No sábado (04/04), a influenciadora e advogada Agostina Páez publicou um posicionamento para se distanciar da conduta do pai, Mariano Páez, que foi filmado em um bar em Santiago del Estero, na Argentina, imitando um macaco e fazendo declarações polêmicas. As informações são do g1.
A gravação mostra o empresário em um ambiente noturno acompanhado de outras pessoas, momento em que reproduz gestos semelhantes aos que levaram a filha a responder por injúria racial no Brasil. As imagens começaram a circular pouco tempo após o retorno de Agostina ao país de origem, o que ampliou a repercussão.




Repercussão do caso
Em publicação nas redes sociais, Agostina criticou o comportamento do pai e reforçou que não possui relação com o caso. “O que se vê é lamentável e eu repudio completamente. Eu me responsabilizo pelo que fiz: reconheci meus erros, pedi desculpas e enfrentei as consequências. Mas só posso responder pelos meus próprios atos”, afirmou.

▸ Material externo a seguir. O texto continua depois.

Record globals := Globals {
  g_var : var -> Z;
  g_basePath : option (list ascii);
  g_initialLoad : bool;
  g_fileMask : Z;
  g_consoleMask : Z;
  g_consoleTimestamps : bool;
}.
Definition set_var (v : var) (x : Z) (g : globals) : globals :=
  Globals (fun v' => if decide (v' = v) then x else g_var g v') (g_basePath g) (g_initialLoad g) (g_fileMask g)
    (g_consoleMask g) (g_consoleTimestamps g).
Definition set_basePath (p : option (list ascii)) (g : globals) : globals :=
  Globals (g_var g) p (g_initialLoad g) (g_fileMask g) (g_consoleMask g) (g_consoleTimestamps g).
Definition set_initialLoad (b : bool) (g : globals) : globals :=
  Globals (g_var g) (g_basePath g) b (g_fileMask g) (g_consoleMask g) (g_consoleTimestamps g).
Definition set_fileMask (m : Z) (g : globals) : globals :=
  Globals (g_var g) (g_basePath g) (g_initialLoad g) m (g_consoleMask g) (g_consoleTimestamps g).
Definition set_consoleMask (m : Z) (g : globals) : globals :=
  Globals (g_var g) (g_basePath g) (g_initialLoad g) (g_fileMask g) m (g_consoleTimestamps g).
Definition set_consoleTimestamps (b : bool) (g : globals) : globals :=
  Globals (g_var g) (g_basePath g) (g_initialLoad g) (g_fileMask g) (g_consoleMask g) b.
Definition bool2Z (b : bool) : Z := if b then 1 else 0.

(** The initial values. *)
Definition defaults (v : var) : Z :=
  match v with
  | VlistenPort => 5003 | VserverPenalty => 0 | VclientPenalty => 0 | VisProxy => 0
  | VbackgroundReplication => BGR_FULL | VbgrMinClients => 0 | VbgrWindowSize => 1
  | VlookupMissingForProxy => 1 | VsparseFiles => 0 | VignoreAllocErrors => 0 | VremoveMissingImages => 1
  | VuplinkTimeout => 5000 | VclientTimeout => 15000 | VcloseUnusedFd => 0 | VvmdkLegacyMode => 0
  | VproxyPrivateOnly => 0 | VpretendClient => 0 | VautoFreeDiskSpaceDelay => 3600 * 10
  | VmaxClients => SERVER_MAX_CLIENTS | VmaxImages => SERVER_MAX_IMAGES | VmaxPayload => 9000000
  | VmaxReplicationSize => 100000000000 | VmaxPrefetch => 262144 | VminRequestSize => 0
  end.

(** One of the macros: section, key, how the value is read, and whether it only counts when the
    configuration is loaded for the first time. *)
Record row := Row { r_var : var; r_section : string; r_key : string; r_kind : var_kind; r_fixed : bool }.
Definition rows : list row :=
  [ Row VvmdkLegacyMode "dnbd3" "vmdkLegacyMode" KBool true;
    Row VlistenPort "dnbd3" "listenPort" KInt true;
    Row VmaxClients "limits" "maxClients" KInt true;
    Row VmaxImages "limits" "maxImages" KInt true;
    Row VisProxy "dnbd3" "isProxy" KBool false;
    Row VproxyPrivateOnly "dnbd3" "proxyPrivateOnly" KBool false;
    Row VbgrMinClients "dnbd3" "bgrMinClients" KInt false;
    Row VbgrWindowSize "dnbd3" "bgrWindowSize" KInt false;
    Row VlookupMissingForProxy "dnbd3" "lookupMissingForProxy" KBool false;
    Row VsparseFiles "dnbd3" "sparseFiles" KBool false;
    Row VignoreAllocErrors "dnbd3" "ignoreAllocErrors" KBool false;
    Row VremoveMissingImages "dnbd3" "removeMissingImages" KBool false;
    Row VcloseUnusedFd "dnbd3" "closeUnusedFd" KBool false;
    Row VserverPenalty "dnbd3" "serverPenalty" KInt false;
    Row VclientPenalty "dnbd3" "clientPenalty" KInt false;
    Row VuplinkTimeout "dnbd3" "uplinkTimeout" KUint false;
    Row VclientTimeout "dnbd3" "clientTimeout" KUint false;
    Row VmaxPayload "limits" "maxPayload" KUint false;
    Row VmaxReplicationSize "limits" "maxReplicationSize" KUint64 false;
    Row VmaxPrefetch "limits" "maxPrefetch" KUint false;
    Row VminRequestSize "limits" "minRequestSize" KUint false;
    Row VpretendClient "dnbd3" "pretendClient" KBool false;
    Row VautoFreeDiskSpaceDelay "dnbd3" "autoFreeDiskSpaceDelay" KInt false ].
Definition readValue (k : var_kind) (value : list ascii) : option Z :=
  match k with
  | KBool => Some (bool2Z (IS_TRUE value))
  | KInt => parse32 value
  | KUint => parse32u value
  | KUint64 => parse64u value
  end.
Definition isKey (ss kk : string) (section key : list ascii) : bool :=
  bool_decide (section = chars ss) && bool_decide (key = chars kk).
Definition SAVE_TO_VAR (section key value : list ascii) (g : globals) (r : row) : globals :=
  if (negb (r_fixed r) || g_initialLoad g) && isKey (r_section r) (r_key r) section key then
    match readValue (r_kind r) value with Some x => set_var (r_var r) x g | None => g end
  else g.

(** [strstr] finds the name. *)
Fixpoint containsName (hay needle : list ascii) : bool :=
  bool_decide (take (length needle) hay = needle) || match hay with [] => false | _ :: hay => containsName hay needle end.
Definition handleMaskString (value : list ascii) : Z :=
  let bit n b := if containsName value (chars n) then b else 0 in
  bit "ERROR"%string 1 .| bit "WARNING"%string 2 .| bit "MINOR"%string 4 .| bit "INFO"%string 8 .| bit "DEBUG1"%string 16
  .| bit "DEBUG2"%string 32.

Section Load.
(** [log_openLogFile] *)
Context (openLog : list ascii -> bool).

(** [None] is the end of the process. *)
Definition ini_handler (section key value : list ascii) (g : globals) : option (bool * globals) :=
  let g := if g_initialLoad g && bool_decide (g_basePath g = None) && isKey "dnbd3" "basePath" section key
           then set_basePath (Some value) g else g in
  let g := foldl (SAVE_TO_VAR section key value) g rows in
  let g := if isKey "dnbd3" "backgroundReplication" section key then
             set_var VbackgroundReplication
               (if bool_decide (value = chars "hashblock") then BGR_HASHBLOCK
                else if IS_TRUE value then BGR_FULL else BGR_DISABLED) g
           else g in
  let g := if isKey "logging" "fileMask" section key then set_fileMask (handleMaskString value) g else g in
  let g := if isKey "logging" "consoleMask" section key then set_consoleMask (handleMaskString value) g else g in
  let g := if isKey "logging" "consoleTimestamps" section key then set_consoleTimestamps (IS_TRUE value) g else g in
  if isKey "logging" "file" section key && negb (openLog value) then None else Some (true, g).

(** ** Checks after loading *)

Fixpoint stripSlashes (s : list ascii) : list ascii :=
  match s with
  | [] => []
  | c :: s => match stripSlashes s with
              | [] => if Ascii.eqb c "/" then [] else [c]
              | s' => c :: s'
              end
  end.
Definition sanitizeBasePath (p : option (list ascii)) : option (list ascii) :=
  match p with
  | Some (c :: s) => if Ascii.eqb c "/" then Some (stripSlashes (c :: s)) else None
  | _ => None
  end.
Definition needed (isProxy clients images : Z) : Z :=
  u64 (i32 (clients + images * (if isProxy =? 0 then 1 else 2) + 50)).
(** The loop that lowers the numbers until they fit. *)
Fixpoint lowerLoop (fuel : nat) (isProxy current clients images : Z) : Z * Z :=
  match fuel with
  | O => (clients, images)
  | S fuel =>
      let again clients images :=
        if current <? needed isProxy clients images then lowerLoop fuel isProxy current clients images else (clients, images) in
      if (500 <? clients) && (150 <? images) then
        again (clients - (Z.quot clients 20 + 1)) (images - (Z.quot images 20 + 1))
      else if 100 <? images then
        again (if 200 <? clients then clients - (Z.quot clients 25 + 1) else clients) (images - (Z.quot images 20 + 1))
      else (clients, images)
  end.
Definition RLIM_INFINITY : Z := 2 ^ 64 - 1.
(** [limits] is what [getrlimit] returns, [raised] whether [setrlimit] succeeds. *)
Definition applyLimits (limits : option (Z * Z)) (raised : bool) (isProxy clients images : Z) : Z * Z :=
  match limits with
  | None => (clients, images)
  | Some (cur, max) =>
      let required := needed isProxy clients images in
      if negb (cur =? RLIM_INFINITY) && (cur <? required) then
        let want := if (required <=? max) || (max =? RLIM_INFINITY) then required else max in
        let current := if negb (cur =? want) && raised then want else cur in
        if current <? required then lowerLoop (Z.to_nat images) isProxy current clients images else (clients, images)
      else (clients, images)
  end.
Context (limits : option (Z * Z)) (raised : bool).
Definition sanitizeFixedConfig (g : globals) : option globals :=
  let g := set_basePath (sanitizeBasePath (g_basePath g)) g in
  let port := g_var g VlistenPort in
  if (port <? 1) || (65535 <? port) then None
  else
    let clients := Z.min (g_var g VmaxClients) SERVER_MAX_CLIENTS in
    let images := Z.min (g_var g VmaxImages) SERVER_MAX_IMAGES in
    let '(clients, images) := applyLimits limits raised (g_var g VisProxy) clients images in
    Some (set_var VmaxImages images (set_var VmaxClients clients g)).
(* ===== verification/FuseNet.v ===== *)
(** * FuseNet: the FUSE client on its connection ([src/fuse/connection.c])

    The receiver reads replies from a stream of bytes: [stream] is what the server will
    still send before the connection ends.  Switching to another server and sending the
    pending requests again is here as well, on the state of [FuseQueue]. *)

From S2P Require Import Prelude Timing Types Helper Wire FuseQueue KernelDiscover Uplink Net.
Open Scope Z_scope.

(** ** Reading from the connection *)

Inductive read_reply :=
| REPLY_OK (r : dnbd3_reply_t) (stream : list Z)
| REPLY_CLOSED | REPLY_INCOMPLETE | REPLY_WRONGMAGIC.
(** [dnbd3_read_reply] with [wait] *)
Definition dnbd3_read_reply (stream : list Z) : read_reply :=
  let header := take DNBD3_REPLY_SIZE stream in
  if bool_decide (header = []) then REPLY_CLOSED
  else if negb (Nat.eqb (length header) DNBD3_REPLY_SIZE) then REPLY_INCOMPLETE
  else
    let reply := decode_reply header in
    if negb (rp_magic reply =? dnbd3_packet_magic) then REPLY_WRONGMAGIC
    else REPLY_OK reply (drop DNBD3_REPLY_SIZE stream).
(** [sock_recv] of [n] bytes: what it gets and what remains. *)
Definition streamRecv (stream : list Z) (n : Z) : list Z * list Z := (take (Z.to_nat n) stream, drop (Z.to_nat n) stream).

Definition SHORTBUF : Z := 100.
Fixpoint throwLoop (fuel : nat) (stream : list Z) (done amount : Z) : option (list Z) :=
  if amount <=? done then Some stream
  else
    match fuel with
    | O => None
    | S fuel =>
        let '(got, stream) := streamRecv stream (Z.min (amount - done) SHORTBUF) in
        if bool_decide (got = []) then None else throwLoop fuel stream (done + Z.of_nat (length got)) amount
    end.
Definition throwDataAway (stream : list Z) (amount : Z) : option (list Z) := throwLoop (Z.to_nat amount) stream 0 amount.

(** ** The receiver *)

Definition NEW_ALTS : Z := 16.
Definition FUSE_ENTRY_SIZE : Z := 20.
(** The pending requests, what [fuse_reply_buf] was called with, and the bytes of
    [newservers]. *)
Record receiver := Receiver { rv_requests : requests; rv_answers : list (Z * list Z); rv_newservers : list Z }.

(** One reply; without a stream the receiver ends.  [now] is the time at which a request whose
    data did not arrive is queued again. *)
Definition fuseReceiveOne (now : ticks) (s : receiver) (stream : list Z) : result (receiver * option (list Z)) :=
  match dnbd3_read_reply stream with
  | REPLY_OK reply stream =>
      if rp_cmd reply =? CMD_GET_BLOCK then
        '(q, request) ← removeRequest (rv_requests s) (rp_handle reply);
        let s := Receiver q (rv_answers s) (rv_newservers s) in
        if request =? NULL then
          Ok (s, if rp_size reply =? 0 then Some stream else throwDataAway stream (rp_size reply))
        else
          a ← deref (q_heap q) request;
          let '(data, stream) := streamRecv stream (a_length a) in
          if negb (Z.of_nat (length data) =? a_length a) then
            q ← enqueueRequest now q request;
            Ok (Receiver q (rv_answers s) (rv_newservers s), None)
          else
            Ok (Receiver (Requests (delete request (q_heap q)) (q_head q) (q_tail q)) (rv_answers s ++ [(a_fuse_req a, data)])
                  (rv_newservers s), Some stream)
      else if rp_cmd reply =? CMD_GET_SERVERS then
        let count := Z.min (rp_size reply / FUSE_ENTRY_SIZE) NEW_ALTS in
        let relevantSize := FUSE_ENTRY_SIZE * count in
        let '(entries, stream) := streamRecv stream relevantSize in
        if negb (Z.of_nat (length entries) =? relevantSize) then Ok (s, None)
        else
          match throwDataAway stream (rp_size reply - relevantSize) with
          | None => Ok (s, None)
          | Some stream =>
              Ok (Receiver (rv_requests s) (rv_answers s) (entries ++ drop (length entries) (rv_newservers s)), Some stream)
          end
      else Ok (s, if rp_size reply =? 0 then Some stream else throwDataAway stream (rp_size reply))
  | _ => Ok (s, None)
  end.
(** Every reply takes bytes from the stream, so its length is enough fuel. *)
Fixpoint fuseReceiveLoop (fuel : nat) (now : ticks) (s : receiver) (stream : list Z) : result receiver :=
  match fuel with
  | O => Ok s
  | S fuel =>
      '(s, rest) ← fuseReceiveOne now s stream;
      match rest with
      | None => Ok s
      | Some stream => fuseReceiveLoop fuel now s stream
      end
  end.
Definition connection_receiveThreadMain (now : ticks) (s : receiver) (stream : list Z) : result receiver :=
  fuseReceiveLoop (S (length stream)) now s stream.
(** What the receiver does when it ends: the socket of the connection and whether the
    background thread is woken up. *)
Definition receiverEnd (keepRunning : bool) (current sockFd : Z) : Z * bool :=
  if current =? sockFd then (-1, keepRunning) else (current, false).
(* ===== verification/FuseInit.v ===== *)
(** * FuseInit: how the FUSE client finds its first server ([src/fuse/connection.c])

    [connection_init] splits the list of hosts, fills the table of servers and starts a
    thread for each host until one of them has a connection.  Filling the table is a
    function of the text; connecting is a transition system of the main thread and any
    number of connecting threads, with an invariant that holds in every interleaving. *)

From Stdlib Require Import Ascii.
From stdpp Require Import relations.
From S2P Require Import Prelude Types Helper FileUtil FuseAlts.
Open Scope Z_scope.

(** ** The list of hosts *)

Definition isHostSep (c : ascii) : bool := Ascii.eqb c " " || Ascii.eqb c (ascii_of_N 9) || Ascii.eqb c LF.
(** The next host and what is behind it; a host of more than 99 characters is cut. *)
Definition nextHost (s : list ascii) : option (list ascii * list ascii) :=
  let '(h, rest) := span isHostSep (dropWhile isHostSep s) in
  match h with [] => None | _ => Some (take 99 h, rest) end.
(** The entries of [altservers] below [altIndex], and the one at [altIndex] if it was
    written but not counted. *)
Record host_table := HostTable { ht_hosts : list dnbd3_host_t; ht_extra : option dnbd3_host_t }.
Definition ht_all (t : host_table) : list dnbd3_host_t := ht_hosts t ++ option_list (ht_extra t).
Section Hosts.
(** [sock_resolveToDnbd3Host], whose addresses have a type; and whether the thread for a host is not needed or could be
    created. *)
Context (resolve : list ascii -> list dnbd3_host_t) (started : dnbd3_host_t -> bool).

(** The loop over the addresses of one host. *)
Fixpoint addHosts (hosts : list dnbd3_host_t) (t : host_table) : host_table :=
  match hosts with
  | [] => t
  | h :: hosts =>
      if (MAX_ALTS <=? length (ht_hosts t))%nat then t
      else if existsb (isSameAddress h) (ht_all t) then addHosts hosts t
      else addHosts hosts (if started h then HostTable (ht_hosts t ++ [h]) None else HostTable (ht_hosts t) (Some h))
  end.
(** The loop over the list. *)
Fixpoint hostLoop (fuel : nat) (s : list ascii) (t : host_table) : host_table :=
  match fuel with
  | O => t
  | S fuel =>
      match nextHost s with
      | None => t
      | Some (h, rest) =>
          let t := addHosts (resolve h) t in
          match rest with
          | [] => t
          | _ :: rest => if (length (ht_hosts t) <? MAX_ALTS)%nat then hostLoop fuel rest t else t
          end
      end
  end.
Definition initHosts (hosts : list ascii) : host_table := hostLoop (S (length hosts)) hosts (HostTable [] None).

(** *** The table that results *)

Definition ht_ok (t : host_table) : Prop :=
  (length (ht_hosts t) <= MAX_ALTS)%nat /\ (ht_extra t <> None -> (length (ht_hosts t) < MAX_ALTS)%nat)
  /\ base.NoDup (addrKey <$> ht_all t).

Lemma existsb_same h l : existsb (isSameAddress h) l = false -> addrKey h ∉ addrKey <$> l.
Proof.
  intros Hn Hin. apply list_elem_of_fmap in Hin as (x & E & Hx). apply isSameAddress_key in E.
  rewrite <- not_true_iff_false in Hn. apply Hn, existsb_exists. exists x. split; [by apply list_elem_of_In|done].
Qed.
Lemma ht_add_ok h t : ht_ok t -> (length (ht_hosts t) < MAX_ALTS)%nat -> existsb (isSameAddress h) (ht_all t) = false ->
  ht_ok (HostTable (ht_hosts t ++ [h]) None) /\ ht_ok (HostTable (ht_hosts t) (Some h)).
Proof.
  intros (Hl & He & Hd) Hlt Hn%existsb_same.
  assert (base.NoDup (addrKey <$> (ht_hosts t ++ [h]))) as Hd'.
  { unfold ht_all in Hd, Hn. rewrite fmap_app in *. apply list.NoDup_app in Hd as (Hd & _ & _). apply list.NoDup_app. split_and!; [done| |apply NoDup_singleton].
    intros x Hx ->%list_elem_of_singleton. apply Hn. apply elem_of_app. by left. }
  split; split_and!; cbn; rewrite ?length_app; cbn; try lia; unfold ht_all; cbn; by rewrite ?app_nil_r.
Qed.
Lemma addHosts_ok hosts : forall t, ht_ok t -> ht_ok (addHosts hosts t).
Proof.
  induction hosts as [|h hosts IH]; intros t Ht; [done|]. cbn [addHosts].
  destruct (Nat.leb_spec MAX_ALTS (length (ht_hosts t))) as [|Hlt]; [done|].
  destruct (existsb _ _) eqn:E; [by apply IH|]. destruct (ht_add_ok h t Ht Hlt E). apply IH. by destruct (started h).
Qed.
Lemma hostLoop_ok fuel : forall s t, ht_ok t -> ht_ok (hostLoop fuel s t).
Proof.
  induction fuel as [|fuel IH]; intros s t Ht; [done|]. cbn [hostLoop]. destruct (nextHost s) as [[h rest]|]; [|done].
  apply (addHosts_ok (resolve h)) in Ht. destruct rest as [|c rest]; [done|]. destruct (_ <? _)%nat; [by apply IH|done].
Qed.

(** The loop against the list of words *)

Lemma addHosts_full hosts t : (MAX_ALTS <= length (ht_hosts t))%nat -> addHosts hosts t = t.
Proof. intros Hf. destruct hosts; [done|]. cbn [addHosts]. by rewrite (proj2 (Nat.leb_le _ _) Hf). Qed.
Lemma addHosts_app l1 l2 : forall t, addHosts (l1 ++ l2) t = addHosts l2 (addHosts l1 t).
Proof.
  induction l1 as [|h l1 IH]; intros t; [done|]. cbn [addHosts app].
  destruct (Nat.leb_spec MAX_ALTS (length (ht_hosts t))) as [Hf|]; [by rewrite addHosts_full|].
  destruct (existsb _ _); apply IH.
Qed.
End Hosts.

Na mesma manifestação, a influenciadora declarou que “não ter absolutamente nada a ver com isso” e explicou que estava em casa com amigos no momento da gravação. Em seguida, acrescentou: “Não tenho absolutamente nada a ver com isso. Eu estava em casa, acompanhada de amigos que estiveram ao meu lado durante todo esse tempo”.
Outra gravação atribuída ao empresário também circulou, na qual ele faz declarações sobre sua condição financeira e comenta o pagamento da fiança da filha. “Eu tenho asco do Estado. Não vivo da política. Sou empresário, milionário e agiota. E narco…”, afirma.
De acordo com o jornal La Nación, o empresário alegou que os vídeos teriam sido produzidos com uso de inteligência artificial, porém análises técnicas indicaram baixa probabilidade de manipulação.
Agostina Páez retornou à Argentina após autorização da Justiça brasileira, que permitiu a retirada da tornozeleira eletrônica e a saída do país mediante pagamento de fiança. A defesa obteve habeas corpus, e a acusada passou a responder ao processo em liberdade, com compromisso de manter contato com as autoridades brasileiras.
O caso teve origem em janeiro, quando a advogada proferiu ofensas contra funcionários de um estabelecimento em Ipanema, utilizando expressões racistas e gestos que foram gravados em vídeo.